A user named carrot has answered a number of queries concerning foreign keys, etc., by referring to tables of type INNODB. So I went and RTFM about INNODB. Quite enlightening in Theory.
Can somebody help make me (and others) smart about INNODB?
It looks like it's MySQL on steroids -- a lot more Oracle-like in many ways.
Looks like it has rollbacks? Start and Stop transactions? Am I reading this right? Can I believe it?
Looks like it's self healing after a crash, doing auto roll-forward to crash state?
Looks like it's a diskhog? Looks like you need to groom the diskspace regularly?
Looks like it CAN provide referential integrity checks. Cascading deletes, etc.

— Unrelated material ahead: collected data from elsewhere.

Lemma InterferenceGraph_init_spec G lives :
  ∃ g, InterferenceGraph_init G lives = Ok g
    ∧ weights g = (λ x, (x, weight G x)) <$> first_seen (concat lives)
    ∧ (∀ u, is_Some (neighbors g !! u) ↔ u ∈ concat lives)
    ∧ symmetric (neighbors_of (neighbors g))
    ∧ (∀ u v, u ≠ v → live_together lives u v → v ∈ neighbors_of (neighbors g) u)
    ∧ (∀ u v, v ∈ neighbors_of (neighbors g) u → live_together lives u v)
    ∧ (Forall NoDup lives → irreflexive (neighbors_of (neighbors g))).
Proof.
  unfold InterferenceGraph_init.
  set (keys := first_seen (concat lives)).
  set (nb0 := list_to_map ((λ x, (x, ∅)) <$> keys) : gmap tensor (gset tensor)).
  set (E := l ← lives; combinations2 l).
  assert (∀ u, nb0 !! u = if decide (u ∈ concat lives) then Some ∅ else None) as Hnb0.
  { intros u. unfold nb0. case_decide as Hu.
    - apply elem_of_list_to_map_1.
      + rewrite fst_tagged. apply first_seen_NoDup.
      + apply list_elem_of_fmap. exists u. split; [done|]. by apply elem_of_first_seen.
    - apply not_elem_of_list_to_map_1. rewrite fst_tagged.
      unfold keys. by rewrite elem_of_first_seen. }
  assert (∀ u v, (u, v) ∈ E → u ∈ concat lives ∧ v ∈ concat lives) as HE.
  { intros u v (l & Hl & Huv)%elem_of_edges. apply elem_of_combinations2 in Huv as [??].
    split; apply elem_of_concat; eauto. }
  destruct (foldM_add_edge E nb0) as (nb & -> & Hdom & Hs).
  { intros [u v] [? ?]%HE. simpl. rewrite !Hnb0, !decide_True by done. eauto. }
  assert (∀ u v, v ∈ neighbors_of nb u ↔ (u, v) ∈ E ∨ (v, u) ∈ E) as Hadj.
  { intros u v. unfold neighbors_of. destruct (nb !! u) as [s'|] eqn:Hu; simpl.
    - destruct (Hs u s' Hu) as (s & Hsu & ->). rewrite Hnb0 in Hsu.
      case_decide; simplify_eq. set_solver.
    - split; [by intros ?%not_elem_of_empty|].
      assert (¬ is_Some (nb !! u)) as Hn by (rewrite Hu; by intros [??]).
      rewrite Hdom, Hnb0 in Hn.
      intros [[? ?]%HE|[? ?]%HE]; rewrite decide_True in Hn by done; destruct Hn; eauto. }
  eexists. split; [done|]. simpl. split; [done|]. split; [|split; [|split; [|split]]].
  - intros u. rewrite Hdom, Hnb0. case_decide; [by eauto|].
    split; [by intros [??]|done].
  - intros x y. rewrite !Hadj. tauto.
  - intros u v Hne (l & Hl & Hu & Hv). apply Hadj.
    destruct (combinations2_total l u v) as [?|?]; auto; [left|right]; apply elem_of_edges; eauto.
  - intros u v [(l & Hl & [? ?]%elem_of_combinations2)%elem_of_edges
                |(l & Hl & [? ?]%elem_of_combinations2)%elem_of_edges]%Hadj;
      exists l; eauto.
  - intros Hnd u [(l & Hl & Hc)%elem_of_edges|(l & Hl & Hc)%elem_of_edges]%Hadj;
      (eapply combinations2_distinct; [|exact Hc|done]);
      by eapply Forall_forall in Hnd.
Qed.

Section rounds_more.
Context (f : tensor → gset tensor) (w : list (tensor * Z)).

Lemma rounds_lengths q st st' :
  rounds f w q st st' →
  length (st_buffers st) = length (st_partitions st) →
  length (st_buffers st') = length (st_partitions st').
Proof.
  induction 1 as [st|u q st st' wu Hwu Hr IH]; [done|]. intros Hbp.
  apply IH. turn_simpl. rewrite !length_app. simpl. lia.
Qed.

Lemma rounds_dom q st st' x :
  rounds f w q st st' →
  is_Some (st_neighbors st !! x) → is_Some (st_neighbors st' !! x).
Proof.
  induction 1 as [st|u q st st' wu Hwu Hr IH]; [done|]. intros Hx.
  apply IH. turn_simpl. rewrite lookup_insert_is_Some'. by right.
Qed.

(** A run that starts with the neighbour sets in which an earlier run ended
    takes the same turns, whatever the store it starts with. *)
Lemma rounds_again q st st' :
  rounds f w q st st' →
  symmetric f → irreflexive f → NoDup q →
  (∀ x, x ∈ q → st_neighbors st !! x = Some (f x)) →
  length (st_buffers st) = length (st_partitions st) →
  ∀ fuel σ2, length q ≤ fuel →
  ∃ σ2',
    color_loop fuel w q
      {| st_neighbors := st_neighbors st'; st_partitions := st_partitions st;
         st_buffers := st_buffers st; st_store := σ2 |}
    = Ok {| st_neighbors := st_neighbors st'; st_partitions := st_partitions st';
            st_buffers := st_buffers st'; st_store := σ2' |}
    ∧ (∀ t, t ∈ q → σ2' !! t = st_store st' !! t)
    ∧ (∀ t, t ∉ q → σ2' !! t = σ2 !! t).
Proof.
  intros Hr Hsym Hirr.
  induction Hr as [st|u q st st' wu Hwu Hr IH]; intros Hnd Hnb Hbp fuel σ2 Hfuel.
  { exists σ2. destruct fuel; simpl; split; try done; split; try done;
      by intros t ?%elem_of_nil. }
  destruct fuel as [|fuel]; [simpl in Hfuel; lia|].
  apply NoDup_cons in Hnd as [Hu Hnd].
  set (N' := (scan f (f u) q).1) in *. set (acc := (scan f (f u) q).2) in *.
  set (q' := filter (λ x, x ∉ u :: acc) q) in *.
  set (g := neighbors_of (st_neighbors st')).
  assert (st_neighbors st' !! u = Some N') as HuN.
  { destruct (rounds_frame _ _ _ _ _ u Hr) as [-> _].
    - intros [? ?]%list_elem_of_filter. done.
    - turn_simpl. by rewrite lookup_insert_eq. }
  assert (acc `sublist_of` q) as Hacc by apply scan_sublist.
  assert (∀ x, x ∈ acc → st_neighbors st' !! x = Some (f x)) as Hmem.
  { intros x Hx. destruct (rounds_frame _ _ _ _ _ x Hr) as [-> _].
    - intros [Hn ?]%list_elem_of_filter. apply Hn. by right.
    - turn_simpl. rewrite lookup_insert_ne.
      + apply Hnb. right. by eapply elem_of_sublist.
      + intros ->. apply Hu. by eapply elem_of_sublist. }
  assert (independent f (u :: acc)) as Hind by by apply scan_independent.
  assert (∀ x, x ∈ u :: acc → x ∉ N') as Hfresh.
  { intros x Hx [HxN|(a & Ha & Hxa)]%scan_excluded.
    - apply elem_of_cons in Hx as [->|Hx]; [by apply (Hirr u)|].
      by apply scan_accepted in Hx.
    - destruct (decide (a = x)) as [->|Hne]; [by apply (Hirr x)|].
      revert Hxa. apply Hind; [by right|done|done]. }
  assert (scan g N' q = (N', acc)) as Hscan.
  { replace N' with (f u ∪ N') at 1.
    2:{ apply set_eq. intros y. rewrite elem_of_union. split; [|by right].
        intros [?|?]; [|done]. apply scan_excluded. by left. }
    rewrite (scan_ext f g q (f u) N').
    - fold N' acc. f_equal. set_solver.
    - intros x Hx. split; [|apply Hfresh; by right].
      unfold g, neighbors_of. by rewrite (Hmem x Hx). }
  rewrite (color_loop_step g w fuel u q _ wu N'); cbn [st_neighbors st_buffers st_partitions];
    [|done|done| |done|done].
  2:{ intros x Hx. unfold g, neighbors_of.
      destruct (rounds_dom _ _ _ x (rounds_turn _ _ _ _ _ _ _ Hwu Hr)) as [s ->]; [|done].
      rewrite Hnb; [by eauto|by right]. }
  rewrite Hscan. cbn [fst snd]. fold q'.
  destruct (IH (NoDup_filter _ _ Hnd)) with (fuel := fuel)
    (σ2 := set_buffers (u :: acc) (mkBuffer (Z.of_nat (length (st_partitions st))) wu None) σ2)
    as (σ2' & Hrun & Hin & Hout).
  - intros x [Hx1 Hx2]%list_elem_of_filter. turn_simpl.
    rewrite lookup_insert_ne; [apply Hnb; by right|]. intros ->. done.
  - turn_simpl. rewrite !length_app. simpl. lia.
  - simpl in Hfuel. pose proof (length_filter (λ x, x ∉ u :: acc) q). fold q' in H. lia.
  - exists σ2'. split; [|split].
    + rewrite <- Hrun. unfold turn. cbn [st_neighbors st_buffers st_partitions st_store].
      rewrite Hscan. cbn [fst snd]. by rewrite insert_id.
    + intros t Ht. destruct (decide (t ∈ q')) as [?|Hnq]; [by apply Hin|].
      assert (t ∈ u :: acc) as Hta.
      { destruct (decide (t ∈ u :: acc)) as [?|Hn]; [done|]. exfalso. apply Hnq.
        apply list_elem_of_filter. split; [done|].
        apply elem_of_cons in Ht as [->|?]; [|done]. exfalso. apply Hn. by left. }
      rewrite Hout by done. rewrite set_buffers_lookup, decide_True by done.
      destruct (rounds_frame _ _ _ _ _ t Hr) as [_ ->]; [done|].
      turn_simpl. fold acc. by rewrite set_buffers_lookup, decide_True.
    + intros t Ht. apply not_elem_of_cons in Ht as [Htu Ht].
      rewrite Hout.
      * rewrite set_buffers_lookup, decide_False; [done|].
        intros [?|?]%elem_of_cons; [done|]. apply Ht. by eapply elem_of_sublist.
      * intros [? ?]%list_elem_of_filter. done.
Qed.
End rounds_more.

Section rounds_store.
Context (f : tensor → gset tensor) (w : list (tensor * Z)).

Lemma rounds_deterministic q st st1 st2 :
  rounds f w q st st1 → rounds f w q st st2 → st1 = st2.
Proof.
  intros H1. revert st2. induction H1 as [st|u q st st' wu Hwu Hr IH]; intros st2 H2.
  - by inversion H2.
  - inversion H2 as [|? ? ? ? wu' Hwu' Hr']; subst.
    rewrite Hwu in Hwu'. injection Hwu' as <-. by apply IH.
Qed.

(** The store a run starts with has no part in its turns. *)
Lemma rounds_store q st st' :
  rounds f w q st st' →
  ∀ σ2, ∃ σ2', rounds f w q (with_store st σ2) (with_store st' σ2')
    ∧ (∀ t, t ∈ q → σ2' !! t = st_store st' !! t)
    ∧ (∀ t, t ∉ q → σ2' !! t = σ2 !! t).
Proof.
  induction 1 as [st|u q st st' wu Hwu Hr IH]; intros σ2.
  { exists σ2. split; [constructor|]. split; [by intros t ?%elem_of_nil|done]. }
  set (acc := (scan f (f u) q).2) in *.
  set (b := mkBuffer (Z.of_nat (length (st_partitions st))) wu None).
  destruct (IH (set_buffers (u :: acc) b σ2)) as (σ2' & Hr2 & Hin & Hout).
  assert (acc `sublist_of` q) as Hacc by apply scan_sublist.
  exists σ2'. split; [|split].
  - econstructor; [exact Hwu|]. exact Hr2.
  - intros t Ht.
    destruct (decide (t ∈ filter (λ x, x ∉ u :: acc) q)) as [?|Hnq]; [by apply Hin|].
    assert (t ∈ u :: acc) as Hta.
    { destruct (decide (t ∈ u :: acc)) as [?|Hn]; [done|]. exfalso. apply Hnq.
      apply list_elem_of_filter. split; [done|].
      apply elem_of_cons in Ht as [->|?]; [|done]. exfalso. apply Hn. by left. }
    rewrite Hout by done. rewrite set_buffers_lookup, decide_True by done.
    destruct (rounds_frame _ _ _ _ _ t Hr) as [_ ->]; [done|].
    turn_simpl. fold acc. by rewrite set_buffers_lookup, decide_True.
  - intros t Ht. apply not_elem_of_cons in Ht as [Htu Ht].
    rewrite Hout.
    + rewrite set_buffers_lookup, decide_False; [done|].
      intros [?|?]%elem_of_cons; [done|]. apply Ht. by eapply elem_of_sublist.
    + intros [? ?]%list_elem_of_filter. done.
Qed.
End rounds_store.

(** Facts about [sorted_desc] *)

Lemma insert_desc_Permutation p l : insert_desc p l ≡ₚ p :: l.
Proof.
  induction l as [|q l IH]; simpl; [done|].
  destruct (p.2 <? q.2)%Z; [|done]. rewrite IH. apply Permutation_swap.
Qed.

Lemma sorted_desc_Permutation l : sorted_desc l ≡ₚ l.
Proof.
  induction l as [|p l IH]; simpl; [done|].
  by rewrite insert_desc_Permutation, IH.
Qed.

Lemma insert_desc_sorted p l :
  StronglySorted heavier l → StronglySorted heavier (insert_desc p l).
Proof.
  induction 1 as [|q l Hs IH Hq]; simpl; [repeat constructor|].
  destruct (Z.ltb_spec p.2 q.2).
  - constructor; [done|]. rewrite insert_desc_Permutation. constructor; [|done].
    unfold heavier. lia.
  - constructor; [by constructor|]. constructor; [unfold heavier; lia|].
    eapply Forall_impl; [exact Hq|]. unfold heavier. intros; lia.
Qed.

Integrity 'features' can end up being PITA's. I remember moving from Oracle 6 to 7 when integrity checking broke a ton of prewritten code -- you had to do inserts in an order consistent with referential integrity. Maybe you had to do inserts in 9 tables to complete the data. You'd have to arrange the inserts in Oracle-official order. Sometimes the logic behind the order was challenging to puzzle through, i.e. trial and error often proved faster than hours of diagrams.
BUT managing BIG (TB-size) db. Whhhhooo. Also ROLLBACKS...!WHOOHOOO.
Can I hear from anyone with an experience set with INNODB and particularly comparing it to current MySQL MyISAM type tables.
Is there a tutorial about this that I haven't been able to Google?